Lemma put_width0 os body :
  fmt_width os = 0%nat ->
  put os "" body
  = mk_ostream (fmt_text os ++ body) (fmt_base os) (fmt_adjust os) (fmt_fill os) 0.
Proof.
  intros Hw. unfold put, padded. rewrite Hw. cbn [Nat.sub fill_string repeat
    string_of_list_ascii].
  destruct (fmt_adjust os); cbn [append]; rewrite ?string_append_empty_r;
    reflexivity.
Qed.

Lemma printBytes_text (bs : list byte) : forall oss,
  fmt_base oss = hex -> fmt_width oss = 0%nat ->
  fold_left (fun o b => put_unsigned o (Z.to_N (byte.unsigned b))) bs oss
  = mk_ostream (fmt_text oss ++ hex_of_bytes bs) hex (fmt_adjust oss) (fmt_fill oss) 0.
Proof.
  induction bs as [|b bs IH]; intros oss Hb Hw.
  - cbn. rewrite string_append_empty_r. destruct oss; cbn in *; subst; reflexivity.
  - cbn [fold_left hex_of_bytes fold_right]. unfold put_unsigned.
    rewrite put_width0 by exact Hw. rewrite Hb.
    rewrite IH by reflexivity.
    cbn [fmt_text fmt_adjust fmt_fill]. rewrite string_append_assoc.
    reflexivity.
Qed.

(** [PrintableUuid] in closed form: five groups of 4, 2, 2, 2 and 6 bytes
    separated by dashes. *)
Lemma PrintableUuid_groups (uuid : list byte) :
  PrintableUuid uuid
  = (hex_of_bytes (firstn 4 uuid) ++ "-"
     ++ hex_of_bytes (firstn 2 (skipn 4 uuid)) ++ "-"
     ++ hex_of_bytes (firstn 2 (skipn 6 uuid)) ++ "-"
     ++ hex_of_bytes (firstn 2 (skipn 8 uuid)) ++ "-"
     ++ hex_of_bytes (firstn 6 (skipn 10 uuid)))%string.
Proof.
  unfold PrintableUuid, printBytes, put_string.
  cbn [Nat.add]. change (skipn 0 uuid) with uuid.
  rewrite (printBytes_text (firstn 4 uuid) (set_base hex ostringstream))
    by reflexivity.
  repeat match goal with
  | |- context [put (mk_ostream ?t ?b ?a ?f ?w) "" ?s] =>
      rewrite (put_width0 (mk_ostream t b a f w) s) by reflexivity;
      cbn [fmt_text fmt_base fmt_adjust fmt_fill]
  | |- context [fold_left _ ?bs (mk_ostream ?t ?b ?a ?f ?w)] =>
      rewrite (printBytes_text bs (mk_ostream t b a f w)) by reflexivity;
      cbn [fmt_text fmt_base fmt_adjust fmt_fill]
  end.
  cbn [set_base ostringstream fmt_text fmt_base fmt_adjust fmt_fill].
  rewrite !string_append_assoc. reflexivity.
Qed.

Lemma hex_byte_length (b : byte) :
  String.length (digits_string hex (Z.to_N (byte.unsigned b)))
  = if two_digits b then 2%nat else 1%nat.
Proof. destruct b; reflexivity. Qed.

Lemma hex_of_bytes_length (bs : list byte) :
  String.length (hex_of_bytes bs) = (length bs + length (filter two_digits bs))%nat.
Proof.
  induction bs as [|b bs IH]; [reflexivity|].
  cbn [hex_of_bytes fold_right filter length].
  fold (hex_of_bytes bs).
  rewrite string_length_append, hex_byte_length, IH.
  destruct (two_digits b); cbn [length]; lia.
Qed.

Lemma filter_length_sum {A} (f : A -> bool) (l : list A) :
  length (filter f l) = list_sum (map (fun x => if f x then 1%nat else 0%nat) l).
Proof.
  induction l as [|x l IH]; [reflexivity|].
  cbn [filter map list_sum]. destruct (f x); cbn [length]; rewrite IH; reflexivity.
Qed.
(** * Dingg chat: the conversation UI state and the realtime delivery core

    The first half of this development embeds the state logic of the
    [ChatLayout] React component (components/conversation/ChatLayout.tsx):
    the composer's send handler, the clear-unread effect, the sidebar
    filter and the day grouping of a thread.  The second half models the
    backend operations that exist only as a design (session registry,
    message pipeline, cursor pagination, presence tracker). *)

From Stdlib Require Import List ZArith NArith Bool Lia Permutation Sorted.
From Stdlib Require Decimal DecimalN Ascii String.
From stdpp Require Import gmap list sorting.
Import ListNotations.

Local Open Scope Z_scope.

(** ** JavaScript strings

    A JS string is a sequence of UTF-16 code units. *)

Definition jsstring := list N.

Definition jsstring_eqb (a b : jsstring) : bool := bool_decide (a = b).

(** ECMAScript [WhiteSpace] and [LineTerminator] code points, the characters
    removed by [String.prototype.trim].  All of them are in the BMP, so the
    test is on single code units. *)
Definition isWhiteSpace (c : N) : bool :=
  ((c =? 9) || (c =? 10) || (c =? 11) || (c =? 12) || (c =? 13) || (c =? 32)
   || (c =? 160) || (c =? 5760)
   || ((8192 <=? c) && (c <=? 8202))
   || (c =? 8232) || (c =? 8233) || (c =? 8239) || (c =? 8287)
   || (c =? 12288) || (c =? 65279))%N.

Fixpoint trimStart (s : jsstring) : jsstring :=
  match s with
  | [] => []
  | c :: s' => if isWhiteSpace c then trimStart s' else s
  end.

Definition trimEnd (s : jsstring) : jsstring := rev (trimStart (rev s)).

Definition trim (s : jsstring) : jsstring := trimEnd (trimStart s).

(** [s.startsWith(p)] and [s.includes(sub)]. *)
Fixpoint startsWith (s p : jsstring) : bool :=
  match p, s with
  | [], _ => true
  | _ :: _, [] => false
  | a :: p', b :: s' => (a =? b)%N && startsWith s' p'
  end.

Fixpoint includes (s sub : jsstring) : bool :=
  startsWith s sub ||
  match s with
  | [] => false
  | _ :: s' => includes s' sub
  end.

(** ** Types of ChatLayout.tsx *)

Inductive Sender := me | them.

Inductive MsgStatus := sent | delivered | seen.

Record Message := {
  m_id : jsstring;
  m_sender : Sender;
  m_text : jsstring;
  m_at : jsstring;                (* ISO timestamp *)
  m_status : option MsgStatus
}.

(** [id] is a JS number used as a key; the chats carry integer ids. *)
Record Chat := {
  c_id : Z;
  c_name : jsstring;
  c_avatar : option jsstring;
  c_online : option bool;
  c_pinned : option bool;
  c_unread : option Z;
  c_messages : list Message
}.

(** Truthiness of an optional boolean field ([c.pinned ? 1 : 0]). *)
Definition truthy (b : option bool) : bool :=
  match b with Some true => true | _ => false end.

(** The component's state hooks. *)
Record UIState := {
  query : jsstring;
  chats : list Chat;
  selectedId : Z;
  newMessage : jsstring;
  isTyping : bool
}.

(** The error taxonomy named by the design.  The component itself defines
    no error values. *)
Inductive ErrorKind :=
  Forbidden | InvalidArgument | NotFound | Timeout | Unavailable.

(** How a call of a JS function ends: it returns, or it throws. *)
Inductive completion := Returned | Thrown (e : ErrorKind).

(** [chats.find((c) => c.id === selectedId)] *)
Definition selectedChat (st : UIState) : option Chat :=
  List.find (fun c => c_id c =? selectedId st) (chats st).

(** The effect "Clear unread when opening chat":
    [prev.map((c) => (c.id === selectedId ? { ...c, unread: 0 } : c))] *)
Definition clearUnreadChat (sel : Z) (c : Chat) : Chat :=
  if c_id c =? sel then
    {| c_id := c_id c; c_name := c_name c; c_avatar := c_avatar c;
       c_online := c_online c; c_pinned := c_pinned c;
       c_unread := Some 0; c_messages := c_messages c |}
  else c.

Definition clearUnread (sel : Z) (prev : list Chat) : list Chat :=
  map (clearUnreadChat sel) prev.

(** [{ ...c, messages: [...c.messages, msg] }] for the selected chat. *)
Definition appendMessage (sel : Z) (msg : Message) (c : Chat) : Chat :=
  if c_id c =? sel then
    {| c_id := c_id c; c_name := c_name c; c_avatar := c_avatar c;
       c_online := c_online c; c_pinned := c_pinned c;
       c_unread := c_unread c; c_messages := c_messages c ++ [msg] |}
  else c.

(** The message built by [handleSend]; [uuid] is what the id generator
    returned and [now] is [new Date().toISOString()]. *)
Definition mkMessage (uuid now text : jsstring) : Message :=
  {| m_id := uuid; m_sender := me; m_text := text; m_at := now;
     m_status := Some sent |}.

(** [handleSend]: an empty trimmed text returns at the guard; otherwise the
    message is appended to the selected chat, the composer is cleared and
    the typing flag is reset.  The function has no [throw]. *)
Definition handleSend (uuid now : jsstring) (st : UIState)
  : completion * UIState :=
  let text := trim (newMessage st) in
  match text with
  | [] => (Returned, st)
  | _ :: _ =>
      let msg := mkMessage uuid now text in
      (Returned,
       {| query := query st;
          chats := map (appendMessage (selectedId st) msg) (chats st);
          selectedId := selectedId st;
          newMessage := [];
          isTyping := false |})
  end.

(** The textarea's [onChange]: [setNewMessage(v); setIsTyping(v.length > 0)]. *)
Definition onChange (v : jsstring) (st : UIState) : UIState :=
  {| query := query st; chats := chats st; selectedId := selectedId st;
     newMessage := v;
     isTyping := match v with [] => false | _ => true end |}.

(** One send by the user: type [txt] into the composer, then press send. *)
Record SendInput := { si_text : jsstring; si_uuid : jsstring; si_now : jsstring }.

Definition typeAndSend (st : UIState) (i : SendInput) : UIState :=
  snd (handleSend (si_uuid i) (si_now i) (onChange (si_text i) st)).

Definition sendAll (st : UIState) (inputs : list SendInput) : UIState :=
  fold_left typeAndSend inputs st.

Definition sentMessage (i : SendInput) : Message :=
  mkMessage (si_uuid i) (si_now i) (trim (si_text i)).

(** ** Sidebar filter *)

(** [Array.prototype.sort] with a comparator.  The language guarantees a
    stable sort; it is modelled by a stable insertion sort that puts [x]
    before the first [y] with [cmp x y <= 0]. *)
Section Sort.
Context {A : Type} (cmp : A -> A -> Z).

Fixpoint sortInsert (x : A) (l : list A) : list A :=
  match l with
  | [] => [x]
  | y :: l' => if cmp x y <=? 0 then x :: l else y :: sortInsert x l'
  end.

Definition sort (l : list A) : list A := fold_right sortInsert [] l.
End Sort.

(** [(a, b) => (b.pinned ? 1 : 0) - (a.pinned ? 1 : 0)] *)
Definition pinnedCmp (a b : Chat) : Z :=
  (if truthy (c_pinned b) then 1 else 0) - (if truthy (c_pinned a) then 1 else 0).

Definition isPinned (c : Chat) : bool := truthy (c_pinned c).

Section Filtered.
(** [String.prototype.toLowerCase] is the runtime's Unicode case mapping. *)
Variable toLowerCase : jsstring -> jsstring.

(** [c.name.toLowerCase().includes(query.toLowerCase())] *)
Definition matchesQuery (q : jsstring) (c : Chat) : bool :=
  includes (toLowerCase (c_name c)) (toLowerCase q).

(** [chats.slice().sort(...).filter(...)] *)
Definition filtered (cs : list Chat) (q : jsstring) : list Chat :=
  List.filter (matchesQuery q) (sort pinnedCmp cs).
End Filtered.

(** ** Day grouping *)

Record Group := { day : jsstring; items : list Message }.

Section Groups.
(** [dayLabel(iso)] reads the wall clock to decide between "Today",
    "Yesterday" and dd/mm/yyyy; during one computation of the groups it is
    a function of the timestamp alone. *)
Variable dayLabel : jsstring -> jsstring.

(** One iteration of the [for (const m of selectedChat.messages)] loop.
    [last.items[0].at] on an empty group would read a property of
    [undefined], which throws: [None]. *)
Definition groupsStep (out : list Group) (m : Message) : option (list Group) :=
  let lbl := dayLabel (m_at m) in
  match last out with
  | None => Some (out ++ [{| day := lbl; items := [m] |}])
  | Some lst =>
      match items lst with
      | [] => None
      | m0 :: _ =>
          if negb (jsstring_eqb (dayLabel (m_at m0)) lbl)
          then Some (out ++ [{| day := lbl; items := [m] |}])
          else Some (removelast out ++
                     [{| day := day lst; items := items lst ++ [m] |}])
      end
  end.

Definition groupsFrom (out : list Group) (ms : list Message)
  : option (list Group) :=
  fold_left (fun acc m => match acc with
                          | Some o => groupsStep o m
                          | None => None
                          end) ms (Some out).

Definition groups (ms : list Message) : option (list Group) :=
  groupsFrom [] ms.
(** What the loop maintains: a group is never empty and carries the label
    of each of its items. *)
Definition wfGroup (g : Group) : Prop :=
  items g <> [] /\ Forall (fun m => dayLabel (m_at m) = day g) (items g).

End Groups.

(** ** The rest of ChatLayout.tsx *)

(** String literals of the source, as code units. *)
Module Lit.
Import Stdlib.Strings.Ascii Stdlib.Strings.String.

Definition jsstr (s : string) : jsstring :=
  List.map N_of_ascii (list_ascii_of_string s).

Task instructions => Take the listing from its first line to the line containing "intros Hw. unfold". Reproduce those lines exactly and nothing else.

Response below =>
Lemma put_width0 os body :
  fmt_width os = 0%nat ->
  put os "" body
  = mk_ostream (fmt_text os ++ body) (fmt_base os) (fmt_adjust os) (fmt_fill os) 0.
Proof.
  intros Hw. unfold put, padded. rewrite Hw. cbn [Nat.sub fill_string repeat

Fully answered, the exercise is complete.